Task goal: Write out, from the entries below, exactly the lines that run between the lines holding "the argument of" and "Definition set_rendition (v", inclusive, and stop there.

Data provided:
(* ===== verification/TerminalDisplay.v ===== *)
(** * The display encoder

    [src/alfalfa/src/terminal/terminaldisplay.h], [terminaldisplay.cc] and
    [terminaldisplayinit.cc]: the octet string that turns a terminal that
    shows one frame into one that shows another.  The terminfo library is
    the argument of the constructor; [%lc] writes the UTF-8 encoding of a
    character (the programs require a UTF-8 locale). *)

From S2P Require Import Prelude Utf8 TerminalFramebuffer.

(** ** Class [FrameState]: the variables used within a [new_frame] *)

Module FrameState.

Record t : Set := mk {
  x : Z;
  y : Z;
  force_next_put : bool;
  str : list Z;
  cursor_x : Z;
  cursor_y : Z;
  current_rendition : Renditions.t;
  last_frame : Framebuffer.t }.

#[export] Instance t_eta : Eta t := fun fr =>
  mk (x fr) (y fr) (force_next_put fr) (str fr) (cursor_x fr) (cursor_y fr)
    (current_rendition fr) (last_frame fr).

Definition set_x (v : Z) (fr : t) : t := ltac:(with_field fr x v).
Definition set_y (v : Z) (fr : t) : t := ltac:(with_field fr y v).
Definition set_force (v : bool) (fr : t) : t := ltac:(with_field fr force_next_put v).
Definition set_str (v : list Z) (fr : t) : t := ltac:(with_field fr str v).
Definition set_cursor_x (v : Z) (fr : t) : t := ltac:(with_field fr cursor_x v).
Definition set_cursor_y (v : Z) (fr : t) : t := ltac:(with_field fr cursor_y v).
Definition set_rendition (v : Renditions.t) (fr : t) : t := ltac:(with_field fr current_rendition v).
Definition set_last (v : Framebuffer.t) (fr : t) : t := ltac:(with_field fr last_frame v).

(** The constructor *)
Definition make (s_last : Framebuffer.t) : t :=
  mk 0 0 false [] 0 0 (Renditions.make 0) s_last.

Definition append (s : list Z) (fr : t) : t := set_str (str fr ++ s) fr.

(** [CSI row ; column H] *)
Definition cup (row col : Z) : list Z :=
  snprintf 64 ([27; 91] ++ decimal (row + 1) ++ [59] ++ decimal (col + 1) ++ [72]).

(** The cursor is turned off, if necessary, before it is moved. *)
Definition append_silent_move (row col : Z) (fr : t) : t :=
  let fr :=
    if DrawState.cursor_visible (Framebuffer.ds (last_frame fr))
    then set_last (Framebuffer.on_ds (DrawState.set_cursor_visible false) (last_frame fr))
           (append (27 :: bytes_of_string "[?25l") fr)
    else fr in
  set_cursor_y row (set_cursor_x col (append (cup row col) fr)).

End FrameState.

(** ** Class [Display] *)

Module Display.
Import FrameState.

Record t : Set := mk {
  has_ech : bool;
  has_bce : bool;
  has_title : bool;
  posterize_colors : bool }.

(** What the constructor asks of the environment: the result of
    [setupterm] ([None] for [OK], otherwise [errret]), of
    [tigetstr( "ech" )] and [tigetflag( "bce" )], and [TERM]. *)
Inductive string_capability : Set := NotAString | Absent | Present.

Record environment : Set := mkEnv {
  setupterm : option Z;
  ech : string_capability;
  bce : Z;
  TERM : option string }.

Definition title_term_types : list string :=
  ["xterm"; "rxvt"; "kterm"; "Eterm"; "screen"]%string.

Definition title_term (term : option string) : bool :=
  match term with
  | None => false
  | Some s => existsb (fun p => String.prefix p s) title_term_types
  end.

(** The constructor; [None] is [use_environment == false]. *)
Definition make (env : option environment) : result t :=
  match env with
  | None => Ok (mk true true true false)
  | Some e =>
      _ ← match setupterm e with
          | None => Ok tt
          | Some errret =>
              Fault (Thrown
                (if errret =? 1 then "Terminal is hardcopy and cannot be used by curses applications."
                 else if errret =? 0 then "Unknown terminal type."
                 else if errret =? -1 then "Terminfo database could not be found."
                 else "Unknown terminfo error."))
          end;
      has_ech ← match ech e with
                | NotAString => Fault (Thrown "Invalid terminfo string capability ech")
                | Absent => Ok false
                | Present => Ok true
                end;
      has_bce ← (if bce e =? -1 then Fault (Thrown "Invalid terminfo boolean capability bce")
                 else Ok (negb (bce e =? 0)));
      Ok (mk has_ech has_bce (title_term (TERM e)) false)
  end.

...

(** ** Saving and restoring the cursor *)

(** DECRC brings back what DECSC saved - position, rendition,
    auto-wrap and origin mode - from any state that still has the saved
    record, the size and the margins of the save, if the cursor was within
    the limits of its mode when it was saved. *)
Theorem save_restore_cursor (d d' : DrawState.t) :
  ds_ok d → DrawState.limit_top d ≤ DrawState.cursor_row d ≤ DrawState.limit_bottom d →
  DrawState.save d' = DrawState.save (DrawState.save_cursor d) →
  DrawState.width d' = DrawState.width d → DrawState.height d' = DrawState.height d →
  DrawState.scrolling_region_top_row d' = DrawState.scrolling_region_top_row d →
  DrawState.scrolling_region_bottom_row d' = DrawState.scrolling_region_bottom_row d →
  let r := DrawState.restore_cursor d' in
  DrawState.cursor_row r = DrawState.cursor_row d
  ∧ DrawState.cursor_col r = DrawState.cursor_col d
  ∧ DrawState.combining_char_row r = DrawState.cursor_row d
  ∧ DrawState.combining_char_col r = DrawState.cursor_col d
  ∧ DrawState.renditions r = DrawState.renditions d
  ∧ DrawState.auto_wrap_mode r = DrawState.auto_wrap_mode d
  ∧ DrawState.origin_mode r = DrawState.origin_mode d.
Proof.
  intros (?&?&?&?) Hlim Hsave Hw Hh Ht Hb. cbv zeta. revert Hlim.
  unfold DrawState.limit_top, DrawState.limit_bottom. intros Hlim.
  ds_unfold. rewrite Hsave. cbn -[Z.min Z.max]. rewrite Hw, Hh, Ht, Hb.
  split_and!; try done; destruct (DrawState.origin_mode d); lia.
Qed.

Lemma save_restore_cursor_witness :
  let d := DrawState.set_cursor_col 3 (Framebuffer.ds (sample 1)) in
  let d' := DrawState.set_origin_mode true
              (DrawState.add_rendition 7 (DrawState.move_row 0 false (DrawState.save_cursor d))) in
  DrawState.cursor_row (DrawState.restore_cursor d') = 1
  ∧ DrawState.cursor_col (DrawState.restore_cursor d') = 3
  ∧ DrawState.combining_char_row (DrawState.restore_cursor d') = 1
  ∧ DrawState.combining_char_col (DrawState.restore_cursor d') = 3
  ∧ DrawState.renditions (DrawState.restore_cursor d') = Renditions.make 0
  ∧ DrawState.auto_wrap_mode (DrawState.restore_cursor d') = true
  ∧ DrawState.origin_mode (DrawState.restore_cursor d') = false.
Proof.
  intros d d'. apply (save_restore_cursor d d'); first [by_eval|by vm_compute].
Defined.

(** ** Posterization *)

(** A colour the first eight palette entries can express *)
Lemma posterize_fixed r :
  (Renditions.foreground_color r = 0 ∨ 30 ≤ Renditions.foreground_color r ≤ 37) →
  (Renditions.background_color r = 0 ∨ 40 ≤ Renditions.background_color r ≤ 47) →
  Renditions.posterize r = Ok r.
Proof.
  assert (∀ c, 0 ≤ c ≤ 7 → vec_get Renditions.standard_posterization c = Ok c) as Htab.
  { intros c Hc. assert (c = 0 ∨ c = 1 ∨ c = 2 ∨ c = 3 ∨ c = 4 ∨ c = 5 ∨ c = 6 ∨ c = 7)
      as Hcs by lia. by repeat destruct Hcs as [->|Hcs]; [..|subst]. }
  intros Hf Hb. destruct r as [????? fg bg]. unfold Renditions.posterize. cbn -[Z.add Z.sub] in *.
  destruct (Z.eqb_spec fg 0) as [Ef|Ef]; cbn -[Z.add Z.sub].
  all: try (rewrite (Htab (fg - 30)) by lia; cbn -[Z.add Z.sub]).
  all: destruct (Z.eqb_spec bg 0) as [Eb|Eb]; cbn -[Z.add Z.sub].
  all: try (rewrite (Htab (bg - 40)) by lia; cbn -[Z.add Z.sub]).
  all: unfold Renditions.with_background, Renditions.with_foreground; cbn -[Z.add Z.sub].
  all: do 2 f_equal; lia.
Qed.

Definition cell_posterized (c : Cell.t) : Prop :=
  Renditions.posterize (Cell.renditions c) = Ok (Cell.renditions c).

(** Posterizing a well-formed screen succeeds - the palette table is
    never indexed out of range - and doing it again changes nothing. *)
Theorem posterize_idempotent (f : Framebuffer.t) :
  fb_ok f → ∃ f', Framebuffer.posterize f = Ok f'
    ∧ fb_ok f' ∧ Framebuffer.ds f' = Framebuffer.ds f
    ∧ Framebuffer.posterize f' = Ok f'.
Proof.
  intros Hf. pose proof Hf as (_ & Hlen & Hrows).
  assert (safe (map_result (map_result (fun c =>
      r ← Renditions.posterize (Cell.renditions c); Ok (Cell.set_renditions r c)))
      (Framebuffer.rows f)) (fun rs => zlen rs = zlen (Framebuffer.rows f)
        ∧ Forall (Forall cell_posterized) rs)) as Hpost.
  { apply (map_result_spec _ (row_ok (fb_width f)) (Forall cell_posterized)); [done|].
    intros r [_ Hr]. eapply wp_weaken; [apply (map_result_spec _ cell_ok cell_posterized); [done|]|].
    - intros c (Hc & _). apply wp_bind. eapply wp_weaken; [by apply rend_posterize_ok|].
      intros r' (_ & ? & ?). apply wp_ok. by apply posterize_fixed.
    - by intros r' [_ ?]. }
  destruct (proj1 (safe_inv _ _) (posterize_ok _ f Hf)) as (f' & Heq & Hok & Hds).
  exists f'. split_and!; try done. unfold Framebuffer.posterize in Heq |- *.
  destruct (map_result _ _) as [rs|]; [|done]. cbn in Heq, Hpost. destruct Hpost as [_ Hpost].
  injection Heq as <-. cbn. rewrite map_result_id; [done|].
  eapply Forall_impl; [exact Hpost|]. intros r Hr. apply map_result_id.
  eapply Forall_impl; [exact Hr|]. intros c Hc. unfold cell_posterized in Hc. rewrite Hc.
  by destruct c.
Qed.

Answer to this problem:
    the argument of the constructor; [%lc] writes the UTF-8 encoding of a
    character (the programs require a UTF-8 locale). *)

From S2P Require Import Prelude Utf8 TerminalFramebuffer.

(** ** Class [FrameState]: the variables used within a [new_frame] *)

Module FrameState.

Record t : Set := mk {
  x : Z;
  y : Z;
  force_next_put : bool;
  str : list Z;
  cursor_x : Z;
  cursor_y : Z;
  current_rendition : Renditions.t;
  last_frame : Framebuffer.t }.

#[export] Instance t_eta : Eta t := fun fr =>
  mk (x fr) (y fr) (force_next_put fr) (str fr) (cursor_x fr) (cursor_y fr)
    (current_rendition fr) (last_frame fr).

Definition set_x (v : Z) (fr : t) : t := ltac:(with_field fr x v).
Definition set_y (v : Z) (fr : t) : t := ltac:(with_field fr y v).
Definition set_force (v : bool) (fr : t) : t := ltac:(with_field fr force_next_put v).
Definition set_str (v : list Z) (fr : t) : t := ltac:(with_field fr str v).
Definition set_cursor_x (v : Z) (fr : t) : t := ltac:(with_field fr cursor_x v).
Definition set_cursor_y (v : Z) (fr : t) : t := ltac:(with_field fr cursor_y v).
Definition set_rendition (v : Renditions.t) (fr : t) : t := ltac:(with_field fr current_rendition v).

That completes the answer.